Part 36 Bulan Madu Kedua
Keterkejutan Elea akan pertanyaan Chris, kini semakin memucat oleh kemunculan Zhafran yang berjalan mendekat ke arahnya. Napasnya tercekat di tenggorokan dan seluruh tubuh yang menegang ketika Zhafran menangkap pinggangnya. Menempelkan tubuh mereka dengan mesra.
“Kau pergi terlalu lama,” bisik Zhafran tak cukup lirih ketika mendaratkan bibirnya di sisi kepala sang istri. Kemudian melirik ke arah Chris dan tersenyum singkat pada pria itu sebagai basa-basi.
“Maaf, aku baru saja akan naik.” Elea lega suaranya keluar dengan tanpa getaran sedikit pun.
Chris yang merasa canggung, mengangguk sekali untuk berpamit. Membalikkan badan dan berjalan ke arah kamar tamu. Ujung matanya melirik ke samping karena telinganya masih sempat mendengarkan perbincangan Zhafran dan Elea. Yang mulai intim.
“Ayo. Aku tak sabar.”
“Zhafran, bukankah kemarin malam kita sudah melaku …” Kalimat Elea terbungkam oleh lumatan Zhafran.
Zhafran terkekeh, tanpa melepaskan pagutan bibir mereka. “Itulah masalahnya, istriku. Aku tak pernah berhenti tidak tergoda denganmu.”
Elea menahan dada Zhafran yang semakin merapat di tubuhnya. Karena kedua lengan pria itu menahan pinggangnya, membuatnya lebih mudah menjauhkan wajahnya dari bibir sang suami. “Jangan di sini, Zhafran.”
Senyum Zhafran melebar dengan kedua mata yang mulai dibinari hasrat. “Ya, ada dua pria yang masih berkeliaran di rumah ini. Aku tak mungkin memamerkan tubuhmu. Kita ke atas,” bisiknya dengan suara yang mulai memberat. Menyelipkan jemarinya di sela jari Elea dan membawa wanita itu naik ke kamar mereka.
***
Esok siangnya, Zhafran mengantar Elea ke rumah sakit dan menemani sang istri seperti yang dijanjikan. Dan Elea mau tak mau mengakui keberadaan Zhafran yang berdampak cukup banyak untuk menenangkan gejolak emosinya setiap kali kelebatan ingatan tersebut muncul di benaknya.
Zhafran satu-satunya orang yang menemukannya di atas gedung malam itu. Membuatnya tak perlu menyembunyikan rasa malu di hadapan pria itu. Dokter Setya sama sekali tak mendesaknya untuk bercerita tentang kegelisahan yang sering ia bawa ke dalam mimpi. Namun pertanyaan pria itu membuatnya mau tak mau perlahan membuka diri dengan perlahan.
“Semua barang-barang kita sudah dalam perjalanan, kita langsung ke kantorku,” ucap Zhafran ketika keduanya baru saja keluar dari ruangan dokter.
“Ke kantormu?”
Zhafran mengangguk. “Naik kapal akan memakan waktu lebih banyak.

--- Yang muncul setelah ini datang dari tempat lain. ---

(** X24. The routes [POST /api/sync/cses] and [POST /api/sync/codeforces],
    called with a handle, answer with the result of the fetch and write
    nothing when the fetch failed.  When it succeeded and the write goes
    through, the database holds the fetched data and the handle, the other
    platform's data is untouched, and [GET /api/sync/status] reports the
    platform as configured but with [success: false], since these routes
    store no success flag. *)
Theorem single_sync_writes_on_success_only (w : World.world) (stamp : string)
  (username : option string) (n : string) (j : Server.journeyData)
  (cf : Server.codeforcesData) :
  Server.orNull username = Some n ->
  Server.j_codeforces j = Some cf ->
  (exists res,
      PlatformAPI.fetchCSESProgress w n = Async.Fulfilled res
      /\ forall disk,
           let out := Server.syncCses w stamp disk username (Some j) in
           out.1 = Server.Ok res
           /\ (PlatformAPI.c_success res = false -> out.2 = Some j)
           /\ (PlatformAPI.c_success res = true -> disk = true ->
               exists j',
                 out.2 = Some j'
                 /\ Server.j_cses j' = Server.Categories (PlatformAPI.c_categories res)
                 /\ Server.j_codeforces j' = Some cf
                 /\ Server.st_cses (Server.status (Some j'))
                    = {| Server.configured := true; Server.s_username := Some n;
                         Server.s_lastSync :=
                           Server.orNull (PlatformAPI.c_lastUpdated res);
                         Server.s_success := false; Server.s_error := None |}))
  /\ (exists res,
         PlatformAPI.fetchCodeforcesProgress w n = Async.Fulfilled res
         /\ forall disk,
              let out := Server.syncCodeforces w stamp disk username (Some j) in
              out.1 = Server.Ok res
              /\ (PlatformAPI.cf_success res = false -> out.2 = Some j)
              /\ (PlatformAPI.cf_success res = true -> disk = true ->
                  exists j',
                    out.2 = Some j'
                    /\ Server.j_cses j' = Server.j_cses j
                    /\ Server.j_codeforces j'
                       = Some {| Server.rating := Some (PlatformAPI.cf_rating res);
                                 Server.problemsSolved :=
                                   Some (PlatformAPI.cf_problemsSolved res);
                                 Server.contests :=
                                   Some (PlatformAPI.cf_contests res) |}
                    /\ Server.st_codeforces (Server.status (Some j'))
                       = {| Server.configured := true; Server.s_username := Some n;
                            Server.s_lastSync :=
                              Server.orNull (PlatformAPI.cf_lastUpdated res);
                            Server.s_success := false; Server.s_error := None |})).
Proof.
  intros Hn Hcf. pose proof (orNull_Some _ _ Hn) as [_ Ht]. split.
  - destruct (fetchCSESProgress_fulfils w n) as [res Hres]. exists res.
    split; [exact Hres|]. intros disk. cbv zeta. unfold Server.syncCses.
    rewrite Hn, Hres.
    destruct (PlatformAPI.c_success res); cbn [fst snd];
      (split; [reflexivity|]); (split; [done|]); [|done].
    intros _ ->. cbn [Server.writeDatabase]. eexists. split; [reflexivity|].
    cbn [Server.j_cses Server.j_codeforces]. split; [reflexivity|].
    split; [exact Hcf|]. cbn. by rewrite Ht.
  - destruct (fetchCodeforcesProgress_fulfils w n) as [res Hres]. exists res.
    split; [exact Hres|]. intros disk. cbv zeta. unfold Server.syncCodeforces.
    rewrite Hn, Hres, Hcf.
    destruct (PlatformAPI.cf_success res); cbn [fst snd Server.assignCodeforces];
      (split; [reflexivity|]); (split; [done|]); [|done].
    intros _ ->. cbn [Server.writeDatabase Async.ret]. eexists.
    split; [reflexivity|].
    cbn [Server.j_cses Server.j_codeforces]. split; [reflexivity|].
    split; [reflexivity|]. cbn. by rewrite Ht.
Qed.
(** * Order-invoice settlement engine: a shallow embedding

    The definitions below follow the order routes, the invoice payment route
    and the Mongoose models of the repository (models/Product.js with the
    Order model, models/Invoice.js, routes/invoices.js and the order router).

    Conventions.
    - A JavaScript [Number] is modelled by an exact rational ([Q]); the
      rounding of IEEE doubles is outside the model.  Every equation proved
      with Leibniz equality below is an equation between the very
      expressions the code evaluates.
    - [new Date()] is a parameter [now] of the operation that reads the clock.
    - A collection of the document store is threaded explicitly; a write that
      happened before a failure stays in the returned store, as it does in
      the database. *)

From Stdlib Require Import ZArith QArith Qround Lqa String Ascii List Lia Bool.
From Stdlib Require Import DecimalString.
From Stdlib Require DecimalPos DecimalN DecimalFacts.
From stdpp Require Import gmap strings list.

Local Open Scope string_scope.
Local Open Scope Z_scope.

(** ** JavaScript values used by the routes *)

Module Js.

(** Truthiness of a number: [0] is falsy. *)
Definition truthy (x : Q) : bool := negb (Qeq_bool x 0).
(** * FireDM controller: a shallow embedding of [firedm/controller.py]

    The controller owns the download list [d_map], admits downloads under
    a concurrency ceiling, retries failed transfers after refreshing the
    url, aggregates property-change events for the view and watches for
    the completion of all downloads.

    Python objects have identity: the same download item is reachable from
    [d_map], from the pending queue and from the thread that drives it.
    Items therefore live in a heap (a list indexed by object number) and
    every container holds object numbers.  Everything the controller does
    to the outside world (log lines, view updates, threads started,
    commands run) is appended to an output trace in program order. *)

From stdpp Require Import gmap strings list fin_maps.
From Stdlib Require Import ZArith Lia.

Open Scope string_scope.
Open Scope Z_scope.
Open Scope list_scope.

(** ** Values and dictionaries *)

(** Python values the controller handles inside event dictionaries. *)
Inductive pyval :=
| VNone
| VInt (z : Z)
| VStr (s : string).

#[global] Instance pyval_eq_dec : EqDecision pyval.
Proof. solve_decision. Defined.

(** Truth value of a Python object in an [if]. *)
Definition truthy (v : pyval) : bool :=
  match v with
  | VNone => false
  | VInt z => negb (z =? 0)%Z
  | VStr s => negb (String.eqb s "")
  end.

(** A keyword dictionary, e.g. [{'uid': ..., 'downloaded': ...}]. *)
Abbreviation Item := (gmap string pyval).

(** [dict.get(key)], with [None] for a missing key. *)
Definition dict_get (kw : Item) (key : string) : pyval :=
  default VNone (kw !! key).

(** [dict.setdefault(key, v)] on a keyword dictionary. *)
Definition dict_setdefault (kw : Item) (key : string) (v : pyval) : Item :=
  match kw !! key with
  | Some _ => kw
  | None => <[key := v]> kw
  end.

(** [old.update] with the keywords of [new]: keys of [new] win, other
    keys of [old] stay. *)
Definition dict_update (old new : Item) : Item := new ∪ old.

(** ** config.Status and config.MediaType *)

(** Modelled from the spec: [config.Status] is imported from config.py,
    which is not part of the sources; the statuses and the active set
    are those of the data model and the glossary. *)
Module Status.
Inductive t :=
| pending | scheduled | downloading | refreshing_url
| completed | cancelled | error.

#[global] Instance eq_dec : EqDecision t.
Proof. solve_decision. Defined.

Definition active_states : list t := [downloading; refreshing_url].

(** [status in Status.active_states] *)
Definition is_active (s : t) : bool := bool_decide (s ∈ active_states).
End Status.

(** [config.MediaType] is not part of the sources either.  The
    controller compares the type of an item with the literal 'video' as
    well as with [MediaType.video]; [audio] and [key] stand for the two
    other members it tests. *)
Module MediaType.
Definition video : string := "video".
Definition audio : string := "audio".
Definition key : string := "key".
End MediaType.

(** ** Download items *)

(** The attributes of [ObservableDownloadItem] the controller reads or
    writes.  [callback] records [register_callback(self.observer)]. *)
Record Job := mkJob {
  uid : string;
  name : string;
  folder : string;
  url : string;
  eff_url : string;
  type : string;
  subtype_list : list string;
  status : Status.t;
  total_size : Z;
  downloaded : Z;
  resumable : bool;
  errors : Z;
  sched : option Z;
  on_completion_command : string;
  shutdown_pc : bool;
  thumbnail_url : string;
  accept_html : bool;
  progress : Z;
  speed : Z;
  eta : Z;
  callback : bool
}.

Definition set_status (s : Status.t) (d : Job) : Job :=
  mkJob (uid d) (name d) (folder d) (url d) (eff_url d) (type d)
    (subtype_list d) s (total_size d) (downloaded d) (resumable d)
    (errors d) (sched d) (on_completion_command d) (shutdown_pc d)
    (thumbnail_url d) (accept_html d) (progress d) (speed d) (eta d)
    (callback d).

Definition set_errors (n : Z) (d : Job) : Job :=
  mkJob (uid d) (name d) (folder d) (url d) (eff_url d) (type d)
    (subtype_list d) (status d) (total_size d) (downloaded d) (resumable d)
    n (sched d) (on_completion_command d) (shutdown_pc d)
    (thumbnail_url d) (accept_html d) (progress d) (speed d) (eta d)
    (callback d).

Definition set_sched (t : option Z) (d : Job) : Job :=
  mkJob (uid d) (name d) (folder d) (url d) (eff_url d) (type d)
    (subtype_list d) (status d) (total_size d) (downloaded d) (resumable d)
    (errors d) t (on_completion_command d) (shutdown_pc d)
    (thumbnail_url d) (accept_html d) (progress d) (speed d) (eta d)
    (callback d).

Definition set_downloaded (n : Z) (d : Job) : Job :=
  mkJob (uid d) (name d) (folder d) (url d) (eff_url d) (type d)
    (subtype_list d) (status d) (total_size d) n (resumable d)
    (errors d) (sched d) (on_completion_command d) (shutdown_pc d)
    (thumbnail_url d) (accept_html d) (progress d) (speed d) (eta d)
    (callback d).

Definition set_folder (f : string) (d : Job) : Job :=
  mkJob (uid d) (name d) f (url d) (eff_url d) (type d)
    (subtype_list d) (status d) (total_size d) (downloaded d) (resumable d)
    (errors d) (sched d) (on_completion_command d) (shutdown_pc d)
    (thumbnail_url d) (accept_html d) (progress d) (speed d) (eta d)
    (callback d).

Definition set_name_uid (n u : string) (d : Job) : Job :=
  mkJob u n (folder d) (url d) (eff_url d) (type d)
    (subtype_list d) (status d) (total_size d) (downloaded d) (resumable d)
    (errors d) (sched d) (on_completion_command d) (shutdown_pc d)
    (thumbnail_url d) (accept_html d) (progress d) (speed d) (eta d)
    (callback d).

Definition set_eff_url (u : string) (d : Job) : Job :=
  mkJob (uid d) (name d) (folder d) (url d) u (type d)
    (subtype_list d) (status d) (total_size d) (downloaded d) (resumable d)
    (errors d) (sched d) (on_completion_command d) (shutdown_pc d)
    (thumbnail_url d) (accept_html d) (progress d) (speed d) (eta d)
    (callback d).

Definition set_accept_html (b : bool) (d : Job) : Job :=
  mkJob (uid d) (name d) (folder d) (url d) (eff_url d) (type d)
    (subtype_list d) (status d) (total_size d) (downloaded d) (resumable d)
    (errors d) (sched d) (on_completion_command d) (shutdown_pc d)
    (thumbnail_url d) b (progress d) (speed d) (eta d)
    (callback d).

Definition set_shutdown_pc (b : bool) (d : Job) : Job :=
  mkJob (uid d) (name d) (folder d) (url d) (eff_url d) (type d)
    (subtype_list d) (status d) (total_size d) (downloaded d) (resumable d)
    (errors d) (sched d) (on_completion_command d) b
    (thumbnail_url d) (accept_html d) (progress d) (speed d) (eta d)
    (callback d).

Definition set_callback (b : bool) (d : Job) : Job :=
  mkJob (uid d) (name d) (folder d) (url d) (eff_url d) (type d)
    (subtype_list d) (status d) (total_size d) (downloaded d) (resumable d)
    (errors d) (sched d) (on_completion_command d) (shutdown_pc d)
    (thumbnail_url d) (accept_html d) (progress d) (speed d) (eta d)
    b.

(** [d.target_file]: the folder joined with the name. *)
Definition target_file (d : Job) : string :=
  (folder d ++ "/" ++ name d)%string.

(** ** Configuration, the outside world and the controller state *)

(** The settings of config.py the controller reads. *)
Module config.
Record t := mk {
  max_concurrent_downloads : Z;
  refresh_url_retries : Z;
  simulator : bool;
  test_mode : bool;
  download_thumbnail : bool;
  checksum : bool;
  use_server_timestamp : bool;
  on_completion_command : string;
  shutdown_pc : bool;
  shutdown : bool;
  auto_rename : bool;
  download_folder : string;
  operating_system : string;
  current_directory : string;
  global_sett_folder : string;
  on_download_notification : bool
}.
End config.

Jadi kita naik helikopter saja. Landasan hanya ada di atap gedungku.”
Dua tahu menikah dengan Zhafran, ia bahkan baru sadar pria itu memiliki helikopter. Ya, meski keluarganya pun lebih dari berkecukupan, tetap saja kekayaan keluargan Zhafran berada jauh di atas levelnya.

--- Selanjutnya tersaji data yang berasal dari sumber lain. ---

Lemma sync_events_carry_registry_witness :
  ∃ new, syncEvents deleted_example = syncEvents registry_example ++ new ∧
    ∀ e, e ∈ new →
         current deleted_example !! ev_key e = Some (ev_revno e) ∧ -1 ≤ ev_revno e.
Proof.
  apply (sync_events_carry_registry registry_example
           [log_entry (IInt 100) [doc_field "users" [IInt 7] [IInt64 (-3)]]]
           None deleted_example None).
  vm_compute. reflexivity.
Defined.

(** ** The identifier a pass stops at *)

Lemma sync_entries_lastId log lastId0 w (seen : gset watchKey) w' seen' :
  sync_entries log false lastId0 (w, seen) = Ok (w', seen') → lastId w' = lastId w.
Proof.
  intros Hrun.
  set (I := λ st : pass, lastId st.1 = lastId w).
  assert (∀ cname di ri st st', I st → sync_triple cname di ri st = Ok st' → I st')
    as Htriple.
  { intros cname di ri [w1 seen1] [w2 seen2] H1 Ht. unfold I in *. simpl in *.
    apply sync_triple_cases in Ht as (docid & -> & [[-> _]|(revno & Hrest)]); [done|].
    destruct Hrest as (_ & _ & _ & _ & _ & _ & _ & _ & _ & _ & Hl & _). congruence. }
  by apply (sync_entries_inv I Htriple log false lastId0 (w, seen) (w', seen')).
Qed.
(** * case-pdp: storefront helpers, product client and product action state

    A shallow embedding of the parts of the repository that carry logic:
    - [src/utils/format.ts]            ([generateSlug], [truncateText]),
    - [src/lib/api.ts]                 ([ApiError], [getProductBySku]),
    - [contexts/ProductActionsContext] ([ProductActionsProvider]),
    - [components/QuantitySpinner]     ([handleInputChange]).

    JavaScript strings are sequences of UTF-16 code units.  Numbers that
    the code only uses as integers are in [Z]; where such a number comes
    out of double-precision arithmetic on values of any size (the
    quantity) the rounding of the double is written out ([Js.toDouble]).
    The places where the code compares against a decimal fraction use
    [Q], with the value of the double the literal denotes where the
    other side can be any double ([0.2], [0.1]). *)

From Stdlib Require Import ZArith NArith QArith Qminmax List Bool Lia.
From Stdlib Require Import Ascii String DecimalString.
Import ListNotations.

Local Open Scope Z_scope.

(* ================================================================== *)
(** * The JavaScript string built-ins the sources call                  *)
(* ================================================================== *)

Module Js.

(** A UTF-16 code unit and a JavaScript string. *)
Definition codeunit := N.
Definition jsstring := list codeunit.

(** An ASCII literal as a JavaScript string. *)
Definition lit (s : string) : jsstring :=
  List.map N_of_ascii (list_ascii_of_string s).

(** [s.length] *)
Definition len (s : jsstring) : Z := Z.of_nat (List.length s).

Definition isEmpty (s : jsstring) : bool :=
  match s with [] => true | _ => false end.

Definition inRange (lo hi c : N) : bool := ((lo <=? c) && (c <=? hi))%N.

(** ECMAScript WhiteSpace and LineTerminator code points: the class
    [\s] of regular expressions and the characters [trim] strips. *)
Definition isWhiteSpace (c : codeunit) : bool :=
  inRange 9 13 c            (* TAB LF VT FF CR *)
  || (c =? 32)%N            (* SPACE *)
  || (c =? 160)%N           (* NO-BREAK SPACE *)
  || (c =? 5760)%N          (* U+1680 *)
  || inRange 8192 8202 c    (* U+2000 .. U+200A *)
  || (c =? 8232)%N || (c =? 8233)%N   (* U+2028 U+2029 *)
  || (c =? 8239)%N || (c =? 8287)%N   (* U+202F U+205F *)
  || (c =? 12288)%N         (* U+3000 *)
  || (c =? 65279)%N.        (* U+FEFF *)

Definition SPACE : codeunit := 32%N.
Definition HYPHEN : codeunit := 45%N.

Definition isHyphen (c : codeunit) : bool := (c =? HYPHEN)%N.

(** Longest suffix left after dropping the leading run of [p]. *)
Fixpoint dropWhile (p : codeunit -> bool) (s : jsstring) : jsstring :=
  match s with
  | [] => []
  | c :: t => if p c then dropWhile p t else s
  end.

(** The same at the end of the string. *)
Fixpoint dropWhileEnd (p : codeunit -> bool) (s : jsstring) : jsstring :=
  match s with
  | [] => []
  | c :: t =>
      let t' := dropWhileEnd p t in
      if p c && isEmpty t' then [] else c :: t'
  end.

(** [s.trimStart()], [s.trimEnd()], [s.trim()] *)
Definition trimStart (s : jsstring) : jsstring := dropWhile isWhiteSpace s.
Definition trimEnd (s : jsstring) : jsstring := dropWhileEnd isWhiteSpace s.
Definition trim (s : jsstring) : jsstring := trimEnd (trimStart s).

(** [s.slice(0, e)]: a negative [e] counts from the end, and the end
    index is clamped to [0 .. s.length]. *)
Definition slice0 (s : jsstring) (e : Z) : jsstring :=
  let to := if e <? 0 then Z.max (len s + e) 0 else Z.min e (len s) in
  firstn (Z.to_nat to) s.

(** [s.lastIndexOf(c)] for a one-character search string: the index of
    the last occurrence of [c], or [-1]. *)
Fixpoint lastIndexOf_from (c : codeunit) (s : jsstring) (i acc : Z) : Z :=
  match s with
  | [] => acc
  | x :: t => lastIndexOf_from c t (i + 1) (if (x =? c)%N then i else acc)
  end.

Definition lastIndexOf (c : codeunit) (s : jsstring) : Z :=
  lastIndexOf_from c s 0 (-1).

(** [s.replace(/[class]/g, '')]: every code unit of the class goes. *)
Definition removeAll (p : codeunit -> bool) (s : jsstring) : jsstring :=
  List.filter (fun c => negb (p c)) s.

Perjalanan rumah sakit ke gedung kantor Zhafran hanya memakan waktu lima belas menit, keduanya langsung masuk ke dalam lift yang membawanya ke lantai teratas. Saat keluar dari dalam lift, mereka masih perlu menaiki anak tangga. Yang sempat menghentikan langkah Elea.
“Aku di sini.” Genggaman tangan Zhafran di tangan Elea semakin menguat. Ya, kejadian malam itu memang bukan di atap gedungnya. Tapi … kebanyakan atap gedung memiliki model dan tipe yang sama.
Elea mengangguk, membiarkan Zhafran membawanya menaiki anak tangga. Begitu keduanya melewati pintu atap, angin kencang menerpa wajahnya dengan keras. Dua bodyguard Zhafran mengawal keduanya berjalan menuju helipad. Zhafran mengangkat pinggangnya untuk naik ke dalam helikopter. Mendudukkannya di salah satu kursi yang empuk. Juga memasang semua perlengkapan di telinga dan sabuk pengaman yang lebih rumit hingga berbunyi klik ringan. Menguji kekuatannya yang nyaris membuat tubuhnya tak bisa bergerak. Lalu mulai memasang peralatan pria itu sendiri.